Last year, the non-profit organisation condemned the trend to introduce children to alcohol at meal times – which is common among middle-class families – in the belief it will teach them to drink responsibly.

‘We call on parents to support us by not buying alcohol for, or sharing alcohol with, children – even if they do this with good intentions,’ said Albert Baladi, IARD chairman. 

The US researchers at Uniformed Services University wanted to find out whether these small alcoholic sips impact children’s attitudes towards alcohol.

For their study, the team analysed data from a longitudinal health study of 4,842 children in the US aged 9 to 11 years. 

Of the total, 52 per cent were male, 60 per cent were white, 19 per cent were Hispanic or Latinx, and 9 per cent were Black and African American. 

The children rated how much they agreed with statements to determine their expectations of alcohol, such as ‘alcohol helps a person relax, feel happy, feel less tense’ and ‘alcohol makes people mean to others’.

The study, which has been published in Drug and Alcohol Dependence, found that 22 per cent of the children overall had sipped alcohol.

Parental supply of even small amounts of alcohol in early adolescence may hasten alcohol initiation (stock image)

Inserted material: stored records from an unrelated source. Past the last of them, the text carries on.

(** [a === b] on primitives. *)
Definition strict_eq_prim (a b : prim) : bool :=
  match a, b with
  | PUndefined, PUndefined => true
  | PNull, PNull => true
  | PBool x, PBool y => Bool.eqb x y
  | PNum x, PNum y => SFeqb x y
  | PStr x, PStr y => String.eqb x y
  | _, _ => false
  end.

(** [a === b]: objects and functions by reference. *)
Definition strict_eq (a b : jsval) : bool :=
  match a, b with
  | JPrim p, JPrim q => strict_eq_prim p q
  | JFun f, JFun g => Nat.eqb f g
  | JObj r _, JObj r' _ => Nat.eqb r r'
  | _, _ => false
  end.

(** ** Property lists: own properties in order *)

Section Obj.
Context {V : Type}.

(** [Object.hasOwn(o, k)] *)
Fixpoint obj_has (k : string) (o : list (string * V)) : bool :=
  match o with
  | [] => false
  | (k', _) :: o' => if String.eqb k' k then true else obj_has k o'
  end.

(** The own property [k] of [o], [None] when [o] has none. *)
Fixpoint obj_get (k : string) (o : list (string * V)) : option V :=
  match o with
  | [] => None
  | (k', v) :: o' => if String.eqb k' k then Some v else obj_get k o'
  end.

(** Writing [k] in a list kept in insertion order (the attributes and the
    live properties of a display node), and writing a key the list already
    has: an existing key keeps its place, a new one goes last. *)
Fixpoint obj_set (k : string) (v : V) (o : list (string * V))
  : list (string * V) :=
  match o with
  | [] => [(k, v)]
  | (k', v') :: o' =>
      if String.eqb k' k then (k', v) :: o' else (k', v') :: obj_set k v o'
  end.

(** [delete o[k]] *)
Fixpoint obj_delete (k : string) (o : list (string * V))
  : list (string * V) :=
  match o with
  | [] => []
  | (k', v') :: o' =>
      if String.eqb k' k then o' else (k', v') :: obj_delete k o'
  end.

(** [Object.keys(o)] *)
Definition obj_keys (o : list (string * V)) : list string := map fst o.

(** [Object.assign(target, source)] on a list kept in insertion order. *)
Definition obj_assign (target source : list (string * V))
  : list (string * V) :=
  fold_left (fun t kv => obj_set (fst kv) (snd kv) t) source target.
End Obj.

(** ** Plain objects: what [Object.prototype] adds *)

(** The members every plain object inherits from [Object.prototype], each
    function under a reference of its own; [__proto__] is an accessor, and
    reading it gives the prototype object, which has no enumerable
    property. *)
Definition Object_prototype : list (string * jsval) :=
  [("constructor", JFun 0); ("__defineGetter__", JFun 1);
   ("__defineSetter__", JFun 2); ("hasOwnProperty", JFun 3);
   ("__lookupGetter__", JFun 4); ("__lookupSetter__", JFun 5);
   ("isPrototypeOf", JFun 6); ("propertyIsEnumerable", JFun 7);
   ("toString", JFun 8); ("valueOf", JFun 9); ("toLocaleString", JFun 10);
   ("__proto__", JObj 0 [])].

(** [k] is the name of a member of [Object.prototype]. *)
Definition inherited (k : string) : bool := obj_has k Object_prototype.

(** [o[k]] read as a value: an own property, else the member of
    [Object.prototype] of that name, else [undefined]. *)
Definition obj_read (k : string) (o : list (string * jsval)) : jsval :=
  match obj_get k o with
  | Some v => v
  | None =>
      match obj_get k Object_prototype with
      | Some m => m
      | None => undefined
      end
  end.

(** What [o[k]] finds in a plain object whose own values are of type [V]. *)
Inductive slot (V : Type) :=
| Own (v : V)
| Inherited
| Missing.
Arguments Own {V} v.
Arguments Inherited {V}.
Arguments Missing {V}.

(** A key that is an array index: the decimal digits, without a leading
    zero, of a number below [2^32 - 1]. *)
Definition digit_of (c : ascii) : option N :=
  let n := N_of_ascii c in
  if (N.leb 48 n && N.leb n 57)%bool then Some (n - 48)%N else None.

Fixpoint decimal (s : string) (acc : N) : option N :=
  match s with
  | EmptyString => Some acc
  | String c s' =>
      match digit_of c with
      | Some d => decimal s' (acc * 10 + d)%N
      | None => None
      end
  end.

Definition array_index (k : string) : option N :=
  match k with
  | EmptyString => None
  | String c rest =>
      if (Ascii.eqb c "0" && negb (String.eqb rest ""))%bool then None
      else
        match decimal k 0 with
        | Some n => if N.ltb n 4294967295 then Some n else None
        | None => None
        end
  end.

Section PlainObj.
Context {V : Type}.

(** [o[k]] *)
Definition obj_slot (k : string) (o : list (string * V)) : slot V :=
  match obj_get k o with
  | Some v => Own v
  | None => if inherited k then Inherited else Missing
  end.

(** [k in o] *)
Definition obj_in (k : string) (o : list (string * V)) : bool :=
  obj_has k o || inherited k.

(** Where a new own key that is the array index [n] goes: after the array
    indices below it, before every other key. *)
Fixpoint insert_index (n : N) (k : string) (v : V) (o : list (string * V))
  : list (string * V) :=
  match o with
  | [] => [(k, v)]
  | (k', v') :: o' =>
      match array_index k' with
      | Some n' =>
          if N.ltb n' n then (k', v') :: insert_index n k v o'
          else (k, v) :: o
      | None => (k, v) :: o
      end
  end.

(** Defining the own property [k] of a plain object, as an object literal
    and a spread do: an existing key keeps its place; a new array index
    goes among the array indices, in ascending order; any other new key
    goes last. *)
Definition obj_define (k : string) (v : V) (o : list (string * V))
  : list (string * V) :=
  if obj_has k o then obj_set k v o
  else
    match array_index k with
    | Some n => insert_index n k v o
    | None => o ++ [(k, v)]
    end.

(** [o[k] = v] on a plain object. The key [__proto__], when [o] does not
    own it, is the accessor of [Object.prototype]: the assignment defines
    no property (given an object it replaces the prototype, which a list of
    own properties does not show). *)
Definition obj_put (k : string) (v : V) (o : list (string * V))
  : list (string * V) :=
  if negb (obj_has k o) && String.eqb k "__proto__" then o
  else obj_define k v o.

(** [{ ...target, ...source }] onto [target]: every own property of
    [source] is defined on it, in the order of [source]. *)
Definition obj_spread (target source : list (string * V))
  : list (string * V) :=
  fold_left (fun t kv => obj_define (fst kv) (snd kv) t) source target.

End PlainObj.

(** ** The string operations of the attribute-binding policy *)

(** [s.startsWith(p)] *)
Definition startsWith (p s : string) : bool := String.prefix p s.

(** [s.slice(n)] *)
Fixpoint slice (n : nat) (s : string) : string :=
  match n, s with
  | O, _ => s
  | S _, EmptyString => EmptyString
  | S n', String _ s' => slice n' s'
  end.

Definition lower_ascii (c : ascii) : ascii :=
  let n := nat_of_ascii c in
  if andb (Nat.leb 65 n) (Nat.leb n 90) then ascii_of_nat (n + 32) else c.

(** [s.toLowerCase()] on the ASCII range. *)
Fixpoint toLowerCase (s : string) : string :=
  match s with
  | EmptyString => EmptyString
  | String c s' => String (lower_ascii c) (toLowerCase s')
  end.

End JS.
Import JS.

(* ===================================================================== *)
(** * The display tree (the document object model the engine renders to) *)
(* ===================================================================== *)

Module Display.

(** A string held by the display tree: the result of [String(v)]. The
    decimal rendering of a finite number and the source text of a function
    are kept symbolic. *)
Inductive domstr :=
| Lit (s : string)
| NumberToString (x : spec_float)
| FunctionToString (ref : nat).

Definition String_prim (p : prim) : domstr :=
  match p with
  | PUndefined => Lit "undefined"
  | PNull => Lit "null"
  | PBool true => Lit "true"
  | PBool false => Lit "false"
  | PNum S754_nan => Lit "NaN"
  | PNum (S754_zero _) => Lit "0"
  | PNum (S754_infinity false) => Lit "Infinity"
  | PNum (S754_infinity true) => Lit "-Infinity"
  | PNum x => NumberToString x
  | PStr s => Lit s
  end.

(** [String(v)] *)
Definition String_ (v : jsval) : domstr :=
  match v with
  | JPrim p => String_prim p
  | JFun f => FunctionToString f
  | JObj _ _ => Lit "[object Object]"
  end.

(** The listener that [bindEvent] installs as [element.on<event>]:
    [(e) => events[event].forEach(fn => fn(e))], closed over the element's
    events object. *)
Inductive listener :=
| DispatchAll (event : string).

(** The state of one element node, children apart. *)
Record Element := mkElement {
  tagName : string;
  (** set by [setAttribute], cleared by [removeAttribute] *)
  attributes : list (string * domstr);
  (** live properties assigned as [element[key] = value] *)
  props : list (string * jsval);
  (** [element.style] *)
  style : list (string * prim);
  (** the element's entry of [eventRegistry]: event name to handlers *)
  registry : option (list (string * list nat));
  (** the [on<event>] properties holding a listener *)
  listeners : list (string * listener)
}.

(** [document.createElement(tag)] *)
Definition document_createElement (tag : string) : Element :=
  mkElement tag [] [] [] None [].

Definition setAttribute (key : string) (value : jsval) (e : Element) : Element :=
  mkElement (tagName e) (obj_set key (String_ value) (attributes e))
            (props e) (style e) (registry e) (listeners e).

Beer was also the alcohol sipped most frequently, while the child’s sip was most often belonging to the child’s father. 

Researchers found child alcohol sipping was correlated to ‘positive alcohol expectancies’ – the belief that alcohol use will contribute to pleasant outcomes and may in some way be beneficial to the drinker. 

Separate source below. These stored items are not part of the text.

(** The body of [golang] under a wrong signature. *)
Definition bad_signature : Request :=
  signed "1531420618" "0000000000000000000000000000000000000000000000000000000000000000"
    "token=x&channel_id=C1&text=search+golang&response_url=https%3A%2F%2Fhooks.slack.com%2Fa".

(** A non-numeric timestamp. *)
Definition bad_timestamp : Request :=
  signed "yesterday" "aff3f2b82522c2be3ec726d3d54748bf31af79637bfd2729a2a27c281f4d6da3"
    "token=x&channel_id=C1&text=search+golang&response_url=https%3A%2F%2Fhooks.slack.com%2Fa".

(** A keep-warm call: [GET ?ping=1] with neither headers nor body. *)
Definition ping : Request :=
  {| Method := "GET"; RawQuery := "ping=1"; Header := []; Body := EmptyString |}.

(** A signed GET with an empty body whose URL query carries the form. *)
Definition signed_get : Request := {|
  Method := "GET";
  RawQuery := "channel_id=C1&text=golang&response_url=https%3A%2F%2Fhooks.slack.com%2Fa";
  Header := [("X-Slack-Request-Timestamp", "1531420618");
             ("X-Slack-Signature",
              "v0=55f41ec73231010289b54e669149ea021fccab11b5524355523533ce930cb739")]%string;
  Body := EmptyString |}.

(** A signed body without [response_url]; the URL query supplies one. *)
Definition url_from_query : Request := {|
  Method := "POST";
  RawQuery := "response_url=https%3A%2F%2Fattacker.example%2Fx";
  Header := [("Content-Type", "application/x-www-form-urlencoded");
             ("X-Slack-Request-Timestamp", "1531420618");
             ("X-Slack-Signature",
              "v0=4d656886516d03152d001e07f8d6422cefc87e5a5e4b676cd6d8f784759d6ec0")]%string;
  Body := "token=x&channel_id=C1&text=golang" |}.

(** No [text] field. *)
Definition no_text : Request :=
  signed "1531420618" "fd1ec6532da34eada9a20bf6938b8b6ef63a0b91733e8bd6862e76ace90e33bc"
    "channel_id=C1&response_url=https%3A%2F%2Fhooks.slack.com%2Fa".

(** A body with a malformed percent escape. *)
Definition bad_form : Request := signed "1531420618" EmptyString "text=%zz".

(** [golang] with its signature header sent without the [v0=] prefix. *)
Definition unprefixed : Request := {|
  Method := "POST"; RawQuery := EmptyString;
  Header := [("Content-Type", "application/x-www-form-urlencoded");
             ("X-Slack-Request-Timestamp", "1531420618");
             ("X-Slack-Signature",
              "aff3f2b82522c2be3ec726d3d54748bf31af79637bfd2729a2a27c281f4d6da3")]%string;
  Body := Body golang |}.

(** Two Airtable records, one with every optional field empty. *)
Definition sso : response.feature := {|
  response.AirtableID := "recSSO";
  response.Fields := {| response.Feature := "SSO"; response.Roadmap := "Q3";
                        response.TeamResponsible := "Identity"; response.Plan := "Enterprise";
                        response.FeatureFlag := EmptyString; response.Entitlements := EmptyString;
                        response.Documentation := "https://docs.example/sso" |} |}.

Definition bare : response.feature := {|
  response.AirtableID := "recBare";
  response.Fields := {| response.Feature := "Bare"; response.Roadmap := EmptyString;
                        response.TeamResponsible := EmptyString; response.Plan := EmptyString;
                        response.FeatureFlag := EmptyString; response.Entitlements := EmptyString;
                        response.Documentation := EmptyString |} |}.

Definition table : string := "tblF".
Definition view : string := "viwA".

(** An unsigned form POST carrying only a query. *)
Definition unsigned : Request := {|
  Method := "POST"; RawQuery := EmptyString;
  Header := [("Content-Type", "application/x-www-form-urlencoded")]%string;
  Body := "text=search+SSO" |}.

(** An Airtable that answers every query with [sso]. *)
Definition airtable_sso (_ : string) (_ : response.ListParameters) : option (list response.feature) :=
  Some [sso].

Definition acked (_ : queueMessage) : PubOutcome := Acked.
Definition failing (_ : queueMessage) : PubOutcome := PublishError.

End Samples.

(** * Properties *)

(** ** Test vectors of the digest functions *)

Example sha256_abc : SHA256.hash (bytes_of_string "abc") =
  [186; 120; 22; 191; 143; 1; 207; 234; 65; 65; 64; 222; 93; 174; 34; 35;
   176; 3; 97; 163; 150; 23; 122; 156; 180; 16; 255; 97; 242; 0; 21; 173].
Proof. vm_compute. reflexivity. Qed.

Example hmac_sha256_fox :
  hmac_sha256 "key" "The quick brown fox jumps over the lazy dog" =
  [247; 188; 131; 244; 48; 83; 132; 36; 177; 50; 152; 230; 170; 111; 177; 67;
   239; 77; 89; 161; 73; 70; 23; 89; 151; 71; 157; 188; 45; 26; 60; 216].
Proof. vm_compute. reflexivity. Qed.


(** ** String and comparison facts *)

Lemma str_eqb_true (a b : string) : str_eqb a b = true <-> a = b.
Proof. apply String.eqb_eq. Qed.

Lemma str_eqb_refl (a : string) : str_eqb a a = true.
Proof. apply String.eqb_refl. Qed.

Lemma hmac_Equal_true (a b : list Z) : hmac_Equal a b = true <-> a = b.
Proof.
  revert b; induction a as [|x a IH]; intros [|y b]; simpl; split; intro H;
    try discriminate; try reflexivity.
  - apply andb_true_iff in H as [Hxy Hab].
    apply Z.eqb_eq in Hxy; apply IH in Hab; subst; reflexivity.
  - injection H as -> ->. rewrite Z.eqb_refl. simpl. apply IH. reflexivity.
Qed.

Lemma HasPrefix_app (s p q : string) :
  HasPrefix s (p ++ q) = true -> HasPrefix s p = true.
Proof.
  revert s; induction p as [|c p IH]; intros s H; [reflexivity|].
  destruct s as [|d s]; simpl in *; [discriminate|].
  apply andb_true_iff in H as [Hc Hs]. rewrite Hc. simpl. exact (IH s Hs).
Qed.

Lemma HasPrefix_decomp (s p : string) :
  HasPrefix s p = true -> s = (p ++ skip (String.length p) s)%string.
Proof.
  revert s; induction p as [|c p IH]; intros s H; [reflexivity|].
  destruct s as [|d s]; simpl in *; [discriminate|].
  apply andb_true_iff in H as [Hc Hs]. apply Ascii.eqb_eq in Hc. subst d.
  f_equal. exact (IH s Hs).
Qed.

Lemma length_app (a b : string) : String.length (a ++ b) = (String.length a + String.length b)%nat.
Proof. induction a as [|c a IH]; simpl; [reflexivity|]. rewrite IH. reflexivity. Qed.

(** ** Query normalisation *)

Lemma normalizeQuery_strip (q : string) :
  normalizeQuery q = if HasPrefix q "search " then skip 7 q else q.
Proof.
  unfold normalizeQuery, TrimPrefix.
  destruct (HasPrefix q "search ") eqn:H7.
  - replace (HasPrefix q "search") with true; [reflexivity|].
    symmetry. apply (HasPrefix_app q "search" " "). exact H7.
  - destruct (HasPrefix q "search"); reflexivity.
Qed.

(** C7 (amended).  Normalisation removes one leading [search ] at most, so
    normalising twice agrees with normalising once exactly when the
    once-normalised query does not itself begin with [search ]. *)
Theorem normalizeQuery_idempotent_iff (q : string) :
  normalizeQuery (normalizeQuery q) = normalizeQuery q <->
  HasPrefix (normalizeQuery q) "search " = false.
Proof.
  set (r := normalizeQuery q).
  rewrite (normalizeQuery_strip r).
  destruct (HasPrefix r "search ") eqn:H; split; intro E; try reflexivity.
  - exfalso. pose proof (HasPrefix_decomp r "search " H) as D.
    assert (L : String.length r = (7 + String.length (skip 7 r))%nat).
    { rewrite D at 1. rewrite length_app. reflexivity. }
    rewrite E in L. lia.
  - discriminate.
Qed.

(** C7.  Normalising [search search golang] once gives [search golang],
    twice gives [golang]: normalisation is not idempotent. *)
Lemma normalizeQuery_not_idempotent :
  normalizeQuery "search search golang" = "search golang"%string /\
  normalizeQuery (normalizeQuery "search search golang") = "golang"%string.
Proof. split; reflexivity. Qed.

(** ** Signature verification *)

(** C1 (amended).  [verifyWebHook] accepts exactly when the timestamp header
    is a decimal [int64] [t], the time elapsed since [t] is at most five
    minutes (a one-sided bound: a timestamp in the future passes it, unless
    [t + unixToInternal] overflows an [int64] and [time.Unix] wraps it far
    into the past), the
    signature header is not blank, and that header, without a leading [v0=],
    hex-decodes to the HMAC-SHA256 of [v0:timestamp:body] under the secret. *)
Theorem verifyWebHook_accepts_iff hmac now (r : Request) (secret : string) :
  verifyWebHook hmac now r secret = (true, None) <->
  exists t sig,
    ParseInt (header_get r slackRequestTimestampHeader) = Some t /\
    Since now (Unix t) <= 5 * Minute /\
    header_get r slackSignatureHeader <> EmptyString /\
    DecodeString (TrimPrefix (header_get r slackSignatureHeader) "v0=") = Some sig /\
    sig = hmac secret ("v0:" ++ header_get r slackRequestTimestampHeader ++ ":" ++ Body r)%string.
Proof.
  unfold verifyWebHook, checkTimestamp, getSignature.
  set (ts := header_get r slackRequestTimestampHeader).
  set (sg := header_get r slackSignatureHeader).
  split.
  - intro E.
    destruct (ParseInt ts) as [t|] eqn:Ht; [|discriminate E].
    destruct (Since now (Unix t) <=? 5 * Minute) eqn:Ha; simpl in E; [|discriminate E].
    destruct (str_eqb ts EmptyString || str_eqb sg EmptyString) eqn:Hb; [discriminate E|].
    destruct (DecodeString (TrimPrefix sg "v0=")) as [sig|] eqn:Hd; [|discriminate E].
    injection E as E.
    apply orb_false_iff in Hb as [_ Hs].
    exists t, sig.
    split; [reflexivity|]. split; [apply Z.leb_le; exact Ha|].
    split; [intro C; rewrite C in Hs; discriminate Hs|].
    split; [reflexivity|].
    symmetry. apply hmac_Equal_true. exact E.
  - intros (t & sig & Ht & Ha & Hs & Hd & Hsig).
    rewrite Ht. apply Z.leb_le in Ha. rewrite Ha. simpl.
    assert (Hts : str_eqb ts EmptyString = false).
    { destruct ts; [discriminate|reflexivity]. }
    assert (Hsg : str_eqb sg EmptyString = false).
    { apply String.eqb_neq. exact Hs. }
    rewrite Hts, Hsg. simpl. fold sg. change (version ++ "=")%string with "v0="%string.
    rewrite Hd. rewrite Hsig. f_equal. apply hmac_Equal_true. reflexivity.
Qed.

(** C1.  A correctly signed request stamped 1000 seconds after the current
    time is accepted: future timestamps are not rejected. *)
Lemma verifyWebHook_accepts_future_timestamp :
  verifyWebHook hmac_sha256 Samples.now Samples.future Samples.secret = (true, None) /\
  ParseInt (header_get Samples.future slackRequestTimestampHeader) = Some 1531421618 /\
  1531421618 - 1531420618 > 300.
Proof. vm_compute. repeat split; reflexivity. Qed.

(** ** The keep-warm ping *)

(** C9.  A request whose URL query has a non-empty [ping] value makes the
    [src/queue/queue.go] handler return at once: nothing is read, written
    or published, whatever the method, headers and body ([net/http] then
    sends an empty [200 OK]). *)
Theorem queue_ping_returns_immediately hmac now secret chan pubsub (r : Request)
  (Hping : values_get (URL_Query r) "ping" <> EmptyString) :
  run (queue.Queue hmac now secret chan pubsub r) = ([], Returned).
Proof.
  unfold queue.Queue.
  destruct (str_eqb (values_get (URL_Query r) "ping") EmptyString) eqn:E.
  - apply str_eqb_true in E. contradiction.
  - reflexivity.
Qed.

‘Our findings indicate that letting a child sip alcohol may play a unique role in the development of positive alcohol expectancies,’ said Mikela A. Murphy, the study’s lead author.

‘Positive alcohol expectancies have known associations with the onset of heavy drinking, problem drinking, and binge drinking in later life.’    

Children who had sipped alcohol still had higher positive alcohol expectancies than children who had not when the team accounted for variables related to alcohol expectancies.  

However, alcohol sipping context – meaning factors such as type of alcohol, who provided the sip and if the sip was offered or taken without permission – was unrelated to positive and negative alcohol expectancies.  

Last year, Australian researchers found pre-teens who get sips of alcohol at the dinner table from their parents are 85 per cent more likely to binge-drink in adolescence.

The experts, from National Drug and Alcohol Research Centre, investigated whether supply of alcohol during adolescence, either in sips or whole drinks, was associated with drinking behaviours in later life. 

They found no evidence that small sips of alcoholic drinks had a ‘protective effect’ for children by introducing them to alcohol in a responsible setting, such as the dinner table. 

Supply of larger quantities of booze for pre-teens was also associated with an increasing risk of adverse outcomes for adolescents and young adults, such as binge drinking.


Binge drinking stunts the growth of teenagers’ brains that control impulse, memory and learning, according to 2019 research.  

Experiments on adolescent monkeys found heavy exposure to alcohol reduced the development of both grey and white matter.

Scientists believe the same will apply to humans – and could affect their ability to learn.

Every gram of alcohol consumed per kilogram of body weight lessened growth of the animals’ neurons by 0.25 milliliters per year.

In human terms that is the equivalent of four beers per day, according to the study published in eNeuro. 

Lead author Dr Tatiana Shnitko, of the primate research center at Oregon Health and Science University, said alcohol abuse is particularly dangerous in adolescence. 

‘This is the age range when the brain is being fine-tuned to fit adult responsibilities,’ Dr Shnitko said.